__Try it__
Every line of the records that holds the word "whether" should be copied out.

__Provided data__
..............................
(* ===== verification/MediaCache.v ===== *)
(** * The cache interface of the media buffers

    gstreamer/plugins/progressbuffer/cache.h: the operations that the progress
    buffer and the HLS progress buffer call, implemented once on POSIX files and
    once on Win32 files.  [CacheOps] is the header, [CacheLaws] what it promises:
    a cache is a growing window of bytes with a read position; the two file
    caches are instances, the buffers are verified against the class.

    What the operating system and the allocator do during a call is an argument,
    [io]; the hypotheses [posix] and [healthy] state the documented behaviour the
    theorems rely on. *)

From S2P Require Import Prelude GstModel.

(** ** The operating system during one call

    [io_write n] is what writing [n] bytes returns, [io_read n] what a read
    returns for which [n] bytes are requested and present; a negative number is
    a failure.  [io_malloc], [io_map] and [io_wrap] say whether
    [g_try_malloc], [gst_buffer_map] and [gst_buffer_new_wrapped_full] succeed. *)
Record io := mkIo {
  io_malloc : bool; io_map : bool; io_wrap : bool; io_write : Z -> Z; io_read : Z -> Z }.

(** read(2) and write(2): an error, or at most what was asked for. *)
Record posix (e : io) : Prop := {
  write_bound : forall n, 0 <= n -> -1 <= io_write e n <= n;
  read_bound : forall n, 0 <= n -> -1 <= io_read e n <= n }.

(** Nothing fails: writes are complete and a read of present bytes makes
    progress, though it may be short. *)
Record healthy (e : io) : Prop := {
  malloc_ok : io_malloc e = true;
  map_ok : io_map e = true;
  wrap_ok : io_wrap e = true;
  write_all : forall n, 0 <= n -> io_write e n = n;
  read_some : forall n, 0 < n -> 0 < io_read e n <= n;
  read_none : io_read e 0 = 0 }.

Lemma healthy_posix e : healthy e -> posix e.
Proof.
  intros H. split; intros n Hn.
  - rewrite (write_all e H n Hn). lia.
  - destruct (Z.eq_dec n 0) as [->|]; [rewrite (read_none e H); lia|].
    pose proof (read_some e H n). lia.
Qed.

Definition io_complete : io := mkIo true true true (fun n => n) (fun n => n).

Lemma io_complete_healthy : healthy io_complete.
Proof. split; try done; simpl; lia. Qed.

(** What happens while a cache is created: whether the allocation, the choice of
    a file name, the two opens and the unlink succeed. *)
Record creation := mkCreation {
  cr_malloc : bool; cr_name : bool; cr_open_write : bool; cr_open_read : bool; cr_unlink : bool }.

(** The resources of a cache, to account for what is acquired and released. *)
Inductive resource := CacheBlock | FileName | WriteHandle | ReadHandle.

#[global] Instance resource_eq_dec : EqDecision resource.
Proof. solve_decision. Defined.

Inductive resource_event := Acquire (r : resource) | Release (r : resource).

(** The resources acquired and not released by a sequence of events. *)
Fixpoint released (l : list resource_event) : list resource :=
  match l with
  | [] => []
  | Acquire _ :: l => released l
  | Release r :: l => r :: released l
  end.

Fixpoint held (l : list resource_event) : list resource :=
  match l with
  | [] => []
  | Acquire r :: l => if decide (r ∈ released l) then held l else r :: held l
  | Release _ :: l => held l
  end.

(** ** Files

    A file is the list of its bytes.  Writing past the end fills the hole with
    zeros, reading returns the bytes that are there. *)
Definition file_write (f : list Z) (off : Z) (data : list Z) : list Z :=
  take (Z.to_nat off) f ++ replicate (Z.to_nat off - length f) 0 ++ data
  ++ drop (Z.to_nat off + length data) f.

Definition file_read (f : list Z) (off n : Z) : list Z :=
  take (Z.to_nat n) (drop (Z.to_nat off) f).

(** Bytes [off], ..., [off + n - 1]. *)
Definition slice (l : list Z) (off n : Z) : list Z := take (Z.to_nat n) (drop (Z.to_nat off) l).

Lemma slice_file_read f off n : file_read f off n = slice f off n.
Proof. reflexivity. Qed.

Lemma aget_app (l k : list Z) i :
  aget (l ++ k) i = if i <? alen l then aget l i else aget k (i - alen l).
Proof.
  unfold aget, alen. destruct (Z.ltb_spec i 0), (Z.ltb_spec i (Z.of_nat (length l))),
    (Z.ltb_spec (i - Z.of_nat (length l)) 0); try lia; try done.
  - by rewrite lookup_app_l by lia.
  - rewrite lookup_app_r by lia. f_equal. lia.
Qed.

Lemma alen_take (l : list Z) n : 0 <= n -> alen (take (Z.to_nat n) l) = Z.min n (alen l).
Proof. intros. unfold alen. rewrite length_take. lia. Qed.

Lemma take_alen (l : list Z) n : alen l <= n -> take (Z.to_nat n) l = l.
Proof. intros. apply take_ge. unfold alen in *. lia. Qed.

Lemma slice_len l off n : 0 <= off -> 0 <= n -> off + n <= alen l -> alen (slice l off n) = n.
Proof. intros. unfold slice, alen in *. rewrite length_take, length_drop. lia. Qed.

Lemma slice_take l w off n :
  0 <= off -> 0 <= n -> off + n <= w -> slice (take (Z.to_nat w) l) off n = slice l off n.
Proof.
  intros. unfold slice. rewrite skipn_firstn_comm, take_take. f_equal. lia.
Qed.

Lemma slice_app_l l k off n :
  0 <= off -> 0 <= n -> off + n <= alen l -> slice (l ++ k) off n = slice l off n.
Proof.
  intros. rewrite <- (slice_take (l ++ k) (alen l)) by lia.
  unfold alen. rewrite Nat2Z.id, take_app_length. done.
Qed.

Lemma slice_get l off n i :
  0 <= off -> 0 <= i < n -> aget (slice l off n) i = aget l (off + i).
Proof.
  intros. unfold slice. rewrite !aget_lookup by lia.
  rewrite lookup_take_lt, lookup_drop by lia. f_equal. lia.
Qed.

(** Consecutive slices join. *)
Lemma slice_join l off n m :
  0 <= off -> 0 <= n -> 0 <= m -> slice l off n ++ slice l (off + n) m = slice l off (n + m).
Proof.
  intros. unfold slice. replace (Z.to_nat (off + n)) with (Z.to_nat off + Z.to_nat n)%nat by lia.
  rewrite <- drop_drop. replace (Z.to_nat (n + m)) with (Z.to_nat n + Z.to_nat m)%nat by lia.
  apply take_take_drop.
Qed.

Lemma slice_whole l n : alen l <= n -> slice l 0 n = l.
Proof. intros. unfold slice. simpl. rewrite drop_0. by apply take_alen. Qed.

Lemma slice_empty l off : slice l off 0 = [].
Proof. unfold slice. by rewrite take_0. Qed.

(** Writing at the end of the window [take off f] extends it by the data. *)
Lemma file_write_window f off d :
  0 <= off <= alen f ->
  take (Z.to_nat (off + alen d)) (file_write f off d) = take (Z.to_nat off) f ++ d /\
  off + alen d <= alen (file_write f off d).
Proof.
  intros H. unfold file_write, alen in *. rewrite Z2Nat.inj_add, Nat2Z.id by lia.
  replace (Z.to_nat off - length f)%nat with 0%nat by lia. simpl. split.
  - rewrite take_app_add' by (rewrite length_take; lia). by rewrite take_app_length.
  - rewrite !length_app, length_take. lia.
Qed.

(** ** The interface *)
Class CacheOps (Cache : Type) := {
  c_create : creation -> option Cache;
  c_write_buffer : io -> Cache -> GstBuffer -> Cache;
  c_read_buffer : io -> Cache -> Z * option GstBuffer * Cache;
  c_read_buffer_from_position : io -> Cache -> Z -> Z -> GstFlowReturn * option GstBuffer * Cache;
  c_set_write_position : Cache -> Z -> bool * Cache;
  c_set_read_position : Cache -> Z -> bool * Cache;
  c_has_enough_data : Cache -> bool }.

(** What a cache promises.  [window c] is what has been written since the write
    position was last set to 0, [rpos c] the read position. *)
Class CacheLaws (Cache : Type) `{CacheOps Cache} := {
  cache_ok : Cache -> Prop;
  window : Cache -> list Z;
  rpos : Cache -> Z;
  rpos_nonneg : forall c, cache_ok c -> 0 <= rpos c;
  law_create : forall cr c, c_create cr = Some c -> cache_ok c /\ window c = [] /\ rpos c = 0;
  law_write : forall e c b, healthy e -> cache_ok c ->
    gst_buffer_get_size b < 2 ^ 32 -> alen (window c) + gst_buffer_get_size b < 2 ^ 63 ->
    cache_ok (c_write_buffer e c b) /\
    window (c_write_buffer e c b) = window c ++ buffer_data b /\
    rpos (c_write_buffer e c b) = rpos c;
  law_has_data : forall c, cache_ok c -> c_has_enough_data c = (rpos c <? alen (window c));
  law_read : forall e c, healthy e -> cache_ok c -> rpos c < alen (window c) ->
    exists n c', c_read_buffer e c =
        (rpos c + n, Some (mkGstBuffer (rpos c) (slice (window c) (rpos c) n)), c') /\
      0 < n /\ rpos c + n <= alen (window c) /\
      cache_ok c' /\ window c' = window c /\ rpos c' = rpos c + n;
  law_read_at : forall e c start size, healthy e -> cache_ok c ->
    0 <= start -> 0 <= size < 2 ^ 32 -> start + size <= alen (window c) ->
    exists r b c', c_read_buffer_from_position e c start size = (r, b, c') /\
      cache_ok c' /\ window c' = window c /\ rpos c' <= start + size /\
      (r = GST_FLOW_OK -> b = Some (mkGstBuffer start (slice (window c) start size))) /\
      (r = GST_FLOW_OK \/ r = GST_FLOW_ERROR) /\
      (io_read e size = size -> r = GST_FLOW_OK);
  law_rewind : forall c, cache_ok c ->
    exists c', c_set_write_position c 0 = (true, c') /\ cache_ok c' /\ window c' = [] /\ rpos c' = rpos c;
  law_seek : forall c p, cache_ok c -> 0 <= p < 2 ^ 63 ->
    exists c', c_set_read_position c p = (true, c') /\ cache_ok c' /\ window c' = window c /\ rpos c' = p;
  law_seek_before : forall c p, cache_ok c -> - 2 ^ 63 <= p < 0 -> c_set_read_position c p = (false, c) }.

(** ** The abstract store and its refinement

    [store] is the specification of a cache: the bytes written since the last
    rewind and a read position.  A read returns the next bytes, at least one. *)
Record store := mkStore { st_window : list Z; st_rpos : Z }.

Inductive cache_cmd :=
  CmdWrite (b : GstBuffer) | CmdRead | CmdReadAt (start size : Z) | CmdSeek (p : Z) | CmdRewind.

Inductive cache_reply :=
  Done | Bytes (b : GstBuffer) (next : Z) | Slice (b : GstBuffer) | Bool (b : bool) | Failed.

Inductive store_step : store -> cache_cmd -> cache_reply -> store -> Prop :=
| StWrite w r b : store_step (mkStore w r) (CmdWrite b) Done (mkStore (w ++ buffer_data b) r)
| StRead w r n : 0 < n -> r + n <= alen w ->
    store_step (mkStore w r) CmdRead (Bytes (mkGstBuffer r (slice w r n)) (r + n)) (mkStore w (r + n))
| StReadAt w r r' start size :
    store_step (mkStore w r) (CmdReadAt start size) (Slice (mkGstBuffer start (slice w start size))) (mkStore w r')
| StReadAtShort w r r' start size : store_step (mkStore w r) (CmdReadAt start size) Failed (mkStore w r')
| StSeek w r p : 0 <= p -> store_step (mkStore w r) (CmdSeek p) (Bool true) (mkStore w p)
| StSeekBefore w r p : p < 0 -> store_step (mkStore w r) (CmdSeek p) (Bool false) (mkStore w r)
| StRewind w r : store_step (mkStore w r) CmdRewind (Bool true) (mkStore [] r).

Inductive store_run : store -> list cache_cmd -> list cache_reply -> store -> Prop :=
| StNil s : store_run s [] [] s
| StCons s c r s' cs rs s'' :
    store_step s c r s' -> store_run s' cs rs s'' -> store_run s (c :: cs) (r :: rs) s''.

(** A command is allowed when its arguments are in range and, for a read, when
    [cache_has_enough_data] says so: the callers check it. *)
Definition cmd_ok (s : store) (c : cache_cmd) : Prop :=
  match c with
  | CmdWrite b => gst_buffer_get_size b < 2 ^ 32 /\ alen (st_window s) + gst_buffer_get_size b < 2 ^ 63
  | CmdRead => st_rpos s < alen (st_window s)
  | CmdReadAt start size => 0 <= start /\ 0 <= size < 2 ^ 32 /\ start + size <= alen (st_window s)
  | CmdSeek p => in_i64 p
  | CmdRewind => True
  end.

Section refinement.
Context {Cache : Type} `{laws : CacheLaws Cache}.
Implicit Types c : Cache.

Definition view c : store := mkStore (window c) (rpos c).

Definition run_cmd (e : io) (c : Cache) (cmd : cache_cmd) : cache_reply * Cache :=
  match cmd with
  | CmdWrite b => (Done, c_write_buffer e c b)
  | CmdRead =>
      let '(p, b, c) := c_read_buffer e c in
      (match b with Some b => Bytes b p | None => Failed end, c)
  | CmdReadAt start size =>
      let '(r, b, c) := c_read_buffer_from_position e c start size in
      (match r, b with GST_FLOW_OK, Some b => Slice b | _, _ => Failed end, c)
  | CmdSeek p => let '(r, c) := c_set_read_position c p in (Bool r, c)
  | CmdRewind => let '(r, c) := c_set_write_position c 0 in (Bool r, c)
  end.

(** Commands allowed along a run of the cache, each with its own environment. *)
Fixpoint run_cmds (c : Cache) (cmds : list (io * cache_cmd)) : list cache_reply * Cache :=
  match cmds with
  | [] => ([], c)
  | (e, cmd) :: cmds =>
      let '(r, c) := run_cmd e c cmd in let '(rs, c) := run_cmds c cmds in (r :: rs, c)
  end.

Fixpoint cmds_ok (c : Cache) (cmds : list (io * cache_cmd)) : Prop :=
  match cmds with
  | [] => True
  | (e, cmd) :: cmds => healthy e /\ cmd_ok (view c) cmd /\ cmds_ok (snd (run_cmd e c cmd)) cmds
  end.

Lemma run_cmd_sim e c cmd : cache_ok c -> healthy e -> cmd_ok (view c) cmd ->
  cache_ok (snd (run_cmd e c cmd)) /\
  store_step (view c) cmd (fst (run_cmd e c cmd)) (view (snd (run_cmd e c cmd))).
Proof.
  intros Hc He Hk. destruct cmd as [b| |start size|p|]; simpl in Hk |- *.
  - destruct Hk as [Hz Hk]. destruct (law_write e c b He Hc Hz Hk) as (H1 & H2 & H3). split; [done|]. unfold view. rewrite H2, H3. constructor.
  - destruct (law_read e c He Hc Hk) as (n & c' & -> & Hn & Hb & H1 & H2 & H3). simpl. split; [done|].
    unfold view. rewrite H2, H3. by constructor.
  - destruct Hk as (Hs & Hz & Hb).
    destruct (law_read_at e c start size He Hc Hs Hz Hb) as (r & b & c' & -> & H1 & H2 & _ & H3 & H4 & _).
    simpl. split; [done|]. unfold view. rewrite H2.
    destruct H4 as [->| ->]; [rewrite (H3 eq_refl)|]; constructor.
  - destruct (Z.lt_ge_cases p 0) as [Hp|Hp]; unfold in_i64 in Hk.
    + rewrite (law_seek_before c p) by (done || lia). simpl. split; [done|]. by constructor.
    + destruct (law_seek c p Hc) as (c' & -> & H1 & H2 & H3); [lia|]. simpl. split; [done|].
      unfold view. rewrite H2, H3. by constructor.
  - destruct (law_rewind c Hc) as (c' & -> & H1 & H2 & H3). simpl. split; [done|].
    unfold view. rewrite H2, H3. constructor.
Qed.

Lemma run_cmds_sim c cmds : cache_ok c -> cmds_ok c cmds ->
  store_run (view c) (map snd cmds) (fst (run_cmds c cmds)) (view (snd (run_cmds c cmds))).
Proof.
  revert c. induction cmds as [|[e cmd] cmds IH]; intros c Hc Hk; simpl; [constructor|].
  destruct Hk as (He & Hk & Hks). destruct (run_cmd_sim e c cmd Hc He Hk) as [H1 H2].
  destruct (run_cmd e c cmd) as [r c1]; simpl in *. pose proof (IH c1 H1 Hks) as IH1.
  destruct (run_cmds c1 cmds) as [rs c2]; simpl in *. by econstructor.
Qed.
End refinement.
..............................
__Result__
    a failure.  [io_malloc], [io_map] and [io_wrap] say whether
(** What happens while a cache is created: whether the allocation, the choice of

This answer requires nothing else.